# SUPPLIED RECORDS:
--------------------
(* ===== verification/RegistryLog.v ===== *)
(** What the package manager checks against the registry's transparency log and advisory
    feed: the checkpoint signature of [crates/noeta-pm/src/transparency.rs], the checks of
    [registry.rs], [graph.rs] and [advisory.rs], and the monitor of
    [crates/noeta-cli/src/cmd/pm.rs].

    Ed25519 and the registry are parameters: a key is parsed and verifies as
    [ed25519-dalek] does, and what the registry serves is an [HttpIndex] of answers, one
    per endpoint (a request is made at most once for its arguments in a run). *)
From Stdlib Require Import Strings.Byte Strings.Ascii Strings.String.
From S2P Require Import Prelude Transparency.
From stdpp Require Import vector pretty strings gmap options.
Open Scope string_scope.
Open Scope N_scope.

(** ** Wire types *)

(** [LogCheckpoint], [LogInclusion], [LogConsistency]. *)
Record LogCheckpoint := { cp_tree_size : N; cp_root_hash : string; cp_signature : string }.
Record LogInclusion := { incl_index : N; incl_tree_size : N; incl_root_hash : string;
  incl_record : string; incl_proof : list string }.
Record LogConsistency := { cons_proof : list string }.

(** [AdvisoryTier] and its spelling. *)
Inductive AdvisoryTier := Operator | Publisher | Imported.
Definition tier_as_str (t : AdvisoryTier) : string :=
  match t with Operator => "operator" | Publisher => "publisher" | Imported => "imported" end.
--------------------
# TASK INSTRUCTIONS:
The records above should be set down again word for word.

# RESPONSE TO THIS EXERCISE:
(* ===== verification/RegistryLog.v ===== *)
(** What the package manager checks against the registry's transparency log and advisory
    feed: the checkpoint signature of [crates/noeta-pm/src/transparency.rs], the checks of
    [registry.rs], [graph.rs] and [advisory.rs], and the monitor of
    [crates/noeta-cli/src/cmd/pm.rs].

    Ed25519 and the registry are parameters: a key is parsed and verifies as
    [ed25519-dalek] does, and what the registry serves is an [HttpIndex] of answers, one
    per endpoint (a request is made at most once for its arguments in a run). *)
From Stdlib Require Import Strings.Byte Strings.Ascii Strings.String.
From S2P Require Import Prelude Transparency.
From stdpp Require Import vector pretty strings gmap options.
Open Scope string_scope.
Open Scope N_scope.

(** ** Wire types *)

(** [LogCheckpoint], [LogInclusion], [LogConsistency]. *)
Record LogCheckpoint := { cp_tree_size : N; cp_root_hash : string; cp_signature : string }.
Record LogInclusion := { incl_index : N; incl_tree_size : N; incl_root_hash : string;
  incl_record : string; incl_proof : list string }.
Record LogConsistency := { cons_proof : list string }.

(** [AdvisoryTier] and its spelling. *)
Inductive AdvisoryTier := Operator | Publisher | Imported.
Definition tier_as_str (t : AdvisoryTier) : string :=
  match t with Operator => "operator" | Publisher => "publisher" | Imported => "imported" end.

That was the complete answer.